Existing home sales are on the soft side of expectations, down 3.7 percent in February to a 5.480 million annualized rate and below the Econoday consensus for 5.555 million. Details are mostly weak including a 3.0 percent decline in single-family sales to a 4.890 million rate and a sharp 9.2 percent drop for condos to a 590,000 rate. Year-on-year, single-family sales are up 5.8 percent with condos fading and barely over zero at 1.7 percent.
But total year-on-year sales are up a solid 5.4 percent and still below pricing where the median, at $228,400, is up a healthy 7.7 percent. Supply has been very thin but is improving, with 1.750 million resales on the market for a 4.2 percent gain from January. And relative to sales, supply is at 3.8 months vs January’s 3.5 months. Days on the market are very short, at 45 vs 59 days a year ago.

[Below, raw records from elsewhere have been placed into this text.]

(* ===== verification/Qwen35Load.v ===== *)
(** * Loading Qwen3.5 weights: what arrives on the device *)

From Stdlib Require Import ZArith Lia SpecFloat.
From stdpp Require Import prelude strings.
From S2P Require Import Prelude Base Config Bytes Floats Q8 Q8Props Bfloat16 Device SimDevice Tensor Qwen35 Json WeightSource.
From S2P Require Import Qwen3Weights Qwen35Weights.

(** ** Memory as vectors *)

Lemma at_Z_app_l {A} (l k : list A) i x : at_Z l i = Some x -> at_Z (l ++ k) i = Some x.
Proof. unfold at_Z. destruct (0 <=? i); [apply lookup_app_l_Some|done]. Qed.

Lemma length_pieces n k l : length (pieces n k l) = n.
Proof. revert l. induction n as [|n IH]; intros l; simpl; [done|]. by rewrite IH. Qed.

Lemma pieces_sizes n k l : 0 <= k -> Z.of_nat n * k <= size_Z l -> Forall (fun p => size_Z p = k) (pieces n k l).
Proof.
  intros Hk. revert l. induction n as [|n IH]; intros l Hl; cbn [pieces]; [by apply Forall_nil|].
  apply Forall_cons. unfold size_Z in *. split; [rewrite length_take; nia|]. apply IH. rewrite length_drop. nia.
Qed.

Lemma concat_pieces n k l : 0 <= k -> size_Z l = Z.of_nat n * k -> concat (pieces n k l) = l.
Proof.
  intros Hk. revert l. induction n as [|n IH]; intros l Hl; cbn [pieces concat].
  { destruct l; [done|]. unfold size_Z in Hl. simpl in Hl. lia. }
  rewrite IH by (unfold size_Z in *; rewrite length_drop; nia). apply take_drop.
Qed.

Lemma size_words16 l : size_Z (words16_bytes l) = size_Z l * 2.
Proof.
  induction l as [|x l IH]; [done|]. unfold words16_bytes in *. cbn [mbind list_bind].
  rewrite size_Z_app, size_Z_cons, IH. unfold size_Z. rewrite length_le_bytes. lia.
Qed.

Lemma size_words32 l : size_Z (words32_bytes l) = size_Z l * 4.
Proof. apply size_encode_i32. Qed.

(** Floats read from memory and written back are the same bytes. *)
Lemma words32_of_pieces n l : is_bytes l -> size_Z l = Z.of_nat n * 4 -> words32_bytes (float_at <$> pieces n 4 l) = l.
Proof.
  intros Hb Hl. rewrite <- (concat_pieces n 4 l) at 2 by (done || lia).
  assert (Forall (fun p => is_bytes p /\ size_Z p = 4) (pieces n 4 l)) as Hp.
  { apply Forall_and. split; [|apply pieces_sizes; lia]. clear Hl. revert l Hb.
    induction n as [|n IH]; intros l Hb; cbn [pieces]; [by apply Forall_nil|].
    apply Forall_cons. split; [by apply Forall_take|apply IH; by apply Forall_drop]. }
  unfold words32_bytes. induction Hp as [|p ps [Hpb Hps] _ IH]; [done|].
  cbn [fmap list_fmap mbind list_bind concat]. rewrite IH. f_equal. unfold float_at.
  replace 4%nat with (length p) by (unfold size_Z in Hps; lia). by apply le_bytes_of_le.
Qed.

(** ** Dequantisation never gets stuck *)

Lemma half_to_float_total h : is_Some (half_to_float h).
Proof.
  unfold half_to_float. destruct (_ =? 0); [|by destruct (_ =? 31)].
  destruct (Z.eqb_spec (Z.land h 1023) 0) as [|Hne]; [done|].
  assert (0 <= Z.land h 1023 < 1024) as Hm.
  { change 1023 with (Z.ones 10). rewrite Z.land_ones by lia. apply Z.mod_pos_bound. lia. }
  destruct (normalize_half_spec 10 (Z.land h 1023) 0) as (k & _ & -> & _); [lia| |done].
  change (2 ^ Z.of_nat 10) with 1024. lia.
Qed.

Section dequantize_total.
Context `{NanResult}.

Lemma dequantize_total blocks :
  exists l, mapM dequantize_block blocks = Some l /\ length (concat l) = length (concat (qs <$> blocks)).
Proof.
  induction blocks as [|b blocks (l & E & Hl)]; [by exists []|].
  destruct (half_to_float_total (d_f16 b)) as [x Ex].
  assert (dequantize_block b = Some (f32_mul x ∘ f32_of_int <$> qs b)) as Eb
    by (unfold dequantize_block, q8_0_f16_to_float; by rewrite Ex).
  eexists. split.
  - change (mapM dequantize_block (b :: blocks)) with (y ← dequantize_block b; k ← mapM dequantize_block blocks; mret (y :: k)).
    rewrite Eb, E. reflexivity.
  - cbn [concat fmap list_fmap]. rewrite !length_app, Hl. f_equal. apply length_fmap.
Qed.
End dequantize_total.

(** The numbers of a block in memory. *)
Lemma block_at_qs (p : bytes) : 2 <= size_Z p -> size_Z (qs (block_at p)) = size_Z p - 2.
Proof. unfold size_Z, block_at. simpl. rewrite length_fmap, length_drop. lia. Qed.

(** ** Splitting heads *)

(** Part [part] (0 the query, 1 the gate) of every head, one head after the other. *)
Definition head_part (all : list Z) (head_elems part : Z) (n : nat) : list Z :=
  concat ((fun h => slice all ((2 * Z.of_nat h + part) * head_elems) head_elems) <$> seq 0 n).

Lemma head_part_step all E part n :
  head_part all E part (S n) = head_part all E part n ++ slice all ((2 * Z.of_nat n + part) * E) E.
Proof. unfold head_part. rewrite seq_S, fmap_app, concat_app. simpl. by rewrite app_nil_r. Qed.

Lemma size_head_part all E part n : 0 <= E -> 0 <= part <= 1 -> 2 * Z.of_nat n * E <= size_Z all ->
  size_Z (head_part all E part n) = Z.of_nat n * E.
Proof.
  intros HE Hp. induction n as [|n IH]; intros Hn; [done|].
  rewrite head_part_step, size_Z_app, IH, size_slice by (unfold in_range; nia). nia.
Qed.

Lemma vec_read_ok {A} (l : list A) off n : 0 <= off -> 0 <= n -> off + n <= size_Z l -> vec_read l off n = Some (slice l off n).
Proof. intros. unfold vec_read. by rewrite !(proj2 (Z.leb_le _ _)) by done. Qed.

(** Appending a head to the heads written so far. *)
Lemma vec_write_next (done_ rest x : list Z) off :
  off = size_Z done_ -> size_Z x <= size_Z rest ->
  vec_write (done_ ++ rest) off x = Some ((done_ ++ x) ++ drop (length x) rest).
Proof.
  intros -> Hx. unfold vec_write. pose proof (size_Z_nonneg done_). rewrite !(proj2 (Z.leb_le _ _)) by (rewrite ?size_Z_app; lia).
  simpl. f_equal. by apply splice_extends.
Qed.

Lemma split_heads_spec all head_dim d_model E todo h rq rg :
  E = head_dim * d_model -> 0 < head_dim -> 0 < d_model ->
  size_Z all = (Z.of_nat h + Z.of_nat todo) * 2 * head_dim * d_model -> size_Z all <= INT_MAX ->
  size_Z rq = Z.of_nat todo * E -> size_Z rg = Z.of_nat todo * E ->
  split_heads all head_dim d_model E todo (Z.of_nat h) (head_part all E 0 h ++ rq) (head_part all E 1 h ++ rg) =
  Some (head_part all E 0 (h + todo), head_part all E 1 (h + todo)).
Proof.
  intros HE Hhd Hd. revert h rq rg. induction todo as [|todo IH]; intros h rq rg Hall Hmax Hq Hg; cbn [split_heads].
  { assert (rq = [] /\ rg = []) as [-> ->].
    { unfold size_Z in *. split; apply length_zero_iff_nil; lia. }
    by rewrite !app_nil_r, Nat.add_0_r. }
  assert (size_Z all = (Z.of_nat h + Z.of_nat (S todo)) * 2 * E) as Hall' by (rewrite Hall, HE; ring).
  assert (0 < E) as HE0 by (rewrite HE; by apply Z.mul_pos_pos).
  assert (Z.of_nat h * 2 * head_dim * d_model = 2 * Z.of_nat h * E) as Hoff by (rewrite HE; ring).
  assert (0 <= Z.of_nat h * 2 * head_dim <= 2 * Z.of_nat h * E) as Hrows by (rewrite HE; nia).
  assert (0 <= Z.of_nat h * 2 <= Z.of_nat h * 2 * head_dim) by nia.
  assert (2 * Z.of_nat h * E + 2 * E <= size_Z all) as Hin by nia.
  rewrite !(int_of_ok (Z.of_nat h * 2)) by (unfold INT_MIN; lia). cbn [mbind option_bind].
  rewrite int_of_ok by (unfold INT_MIN; lia). cbn [mbind option_bind].
  rewrite int_of_ok by (unfold INT_MIN; lia). cbn [mbind option_bind]. rewrite Hoff.
  rewrite !vec_read_ok by lia. cbn [mbind option_bind].
  assert (slice all (2 * Z.of_nat h * E) E = slice all ((2 * Z.of_nat h + 0) * E) E) as -> by (f_equal; lia).
  assert (slice all (2 * Z.of_nat h * E + E) E = slice all ((2 * Z.of_nat h + 1) * E) E) as -> by (f_equal; lia).
  set (x := slice all ((2 * Z.of_nat h + 0) * E) E). set (y := slice all ((2 * Z.of_nat h + 1) * E) E).
  assert (size_Z x = E) as Hx by (apply size_slice; unfold in_range; lia).
  assert (size_Z y = E) as Hy by (apply size_slice; unfold in_range; lia).
  assert (E <= Z.of_nat (S todo) * E) by nia.
  rewrite (vec_write_next (head_part all E 0 h)) by (rewrite ?size_head_part; lia). cbn [mbind option_bind].
  rewrite (vec_write_next (head_part all E 1 h)) by (rewrite ?size_head_part; lia). cbn [mbind option_bind].
  unfold x, y. rewrite <- !head_part_step. fold x y. replace (Z.of_nat h + 1) with (Z.of_nat (S h)) by lia.
  rewrite IH; [by rewrite Nat.add_succ_comm|rewrite Hall; f_equal; lia|done|..];
    unfold size_Z in *; rewrite length_drop; nia.
Qed.

(** ** Tensors *)

(** Sizes of the program: one or two [int]s. *)
Definition int_shape (shape : list Z) : Prop := (length shape <= 2)%nat /\ Forall (fun x => 0 <= x <= INT_MAX) shape.

Lemma int_shape_numel shape : int_shape shape ->
  shape_numel shape = Some (product shape) /\ 0 <= product shape < 2 ^ 62 /\ Forall (fun x => x <= INT64_MAX) shape.
Proof.
  intros [Hlen Hs]. unfold INT_MAX, INT64_MAX in *.
  destruct shape as [|a [|b [|]]]; [| | |simpl in Hlen; lia].
  - unfold product. simpl. split_and!; [done|lia|lia|by apply Forall_nil].
  - apply Forall_cons in Hs as [Ha _]. unfold shape_numel, product. cbn [shape_numel_from foldr]. unfold int64_of, INT64_MAX.
    rewrite Z.mul_1_l, Z.mul_1_r, !(proj2 (Z.leb_le _ _)) by lia. split_and!; [done|lia|lia|]. repeat constructor. lia.
  - apply Forall_cons in Hs as [Ha Hs]. apply Forall_cons in Hs as [Hb _]. unfold shape_numel, product.
    cbn [shape_numel_from foldr]. unfold int64_of, INT64_MAX. rewrite Z.mul_1_l, Z.mul_1_r.
    rewrite !(proj2 (Z.leb_le _ a)), (proj2 (Z.leb_le a _)) by lia. cbn [andb mbind option_bind].
    assert (0 <= a * b < 2 ^ 62) by nia. rewrite !(proj2 (Z.leb_le _ _)) by lia.
    split_and!; [done|lia|lia|]. repeat constructor; lia.
Qed.

Section load.
Context {D : Type} `{!Backend D} `{!BackendLaws D} `{!Ccop} `{!CcopLaws} `{!CcopViews} `{!Q8Storage} `{!CcopViewsLaws}.
Context `{NanResult, !Q8Format, !Q8FormatLaws}.
Context (src : WeightSource) (Hsrc : source_ok src).

(** The blocks of a checkpoint tensor. *)
Definition q8_blocks (s : Span) : list Q8_0Block :=
  block_at <$> pieces (Z.to_nat (sp_size s / kQ8_0BlockBytes)) kQ8_0BlockBytes (span_bytes s).

(** [floats] are the dequantised numbers of the checkpoint's tensor [name]. *)
Definition q8_floats (name : bytes) (shape : list Z) (floats : list Z) : Prop :=
  exists s l, read src name = Value s /\ size_Z (span_bytes s) * 32 = product shape * 34 /\
    mapM dequantize_block (q8_blocks s) = Some l /\ floats = concat l /\ size_Z floats = product shape.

Existing Sales Stifled By Inventory Constraints

Mortgage News Daily reports Existing Sales Stifled By Inventory Constraints.

Existing home sales burst out of the box in January to start the year out with a 3.2 percent increase over the previous month. Those gains, however, were wiped out in February. The National Association of Realtors® (NAR) said on Wednesday that sales of previously owned homes, including single-family structures, townhomes, condos, and co-ops, retreated by 3.7 percent, to a seasonally adjusted annual rate of 5.48 million units. NAR did not revise their original estimate of a 5.69-million-unit pace in January. Even with the decline, sales still maintained their edge over February 2016 by 5.4 percent.
Sales of single-family homes were down by 3.0 percent to an annual rate of 4.89 million from 5.04 million in January, remaining 5.8 percent above the 4.62 million sales pace in February 2016. Condo and co-op apartment sales plunged month-over-month by 9.2 percent to 590,000 units from 650,000 but remained 1.7 percent higher than sales in February 2016.
Lawrence Yun, NAR chief economist, said buyers in most of the country were “stifled” by the lack of properties for sale and weakening affordability. He said, “Realtors are reporting stronger foot traffic from a year ago, but low supply in the affordable price range continues to be the pest that’s pushing up price growth and pressuring the budgets of prospective buyers. Newly listed properties are being snatched up quickly so far this year and leaving behind minimal choices for buyers trying to reach the market.”

Inventory

Total housing inventory increased slightly in February, up 4.2 percent to 1.75 million homes compared to 1.69 million at the end of January, but it is still 6.4 percent lower than in February 2016 and has fallen year-over-year for 21 straight months. Unsold inventory is estimated at a 3.8-month supply at the current sales pace compared to a 3.5-month supply in January.
First-time buyers continue to represent a lower share of sales than their historic levels. Those buyers accounted for 32 percent of sales in February compared to 33 percent in January. First-timers averaged a 35 percent share through most of 2016 and have had a near-40 percent share historically.
Individual investors purchased 17 percent of homes in February, two percentage points more than in January but down from 18 percent a year earlier. Seventy-one percent of investors paid cash for their purchases, tying the most recent high in April 2015. Overall, all cash was employed in 27 percent of all transactions during the month.
Six percent of February sales were foreclosures and 1 percent were short sales. The percentage of distressed sales has remained at 7 percent for three straight months and is down from 10 percent a year earlier. Foreclosures sold for an average discount of 18 percent below market value in February (14 percent in January), while short sales were discounted 17 percent (10 percent in January).

Inventory Not the Problem

Inventory is not the problem. Rather, inventory is one of many symptoms of the problem.

  • To a great extent, the Fed re-blew the housing bubble. Banks were bailed out, but not homeowners.
  • Prices are up far more than wages. Homes are not affordable, especially for first-time buyers.
  • Some of those who may want to move elsewhere are priced out because they cannot get what they need from their existing house, so they pull their listing.
  • Those who bought at the market peak in 2005-2006 are still underwater in many places. Such homeowners remain trapped. They cannot sell without bringing money to the table.

The Fed is now hiking, making homes even less affordable.

Lack of inventory represents a price mismatch. New buyers cannot afford to buy, and sellers cannot get the price they want or need. As a result, listings dry up.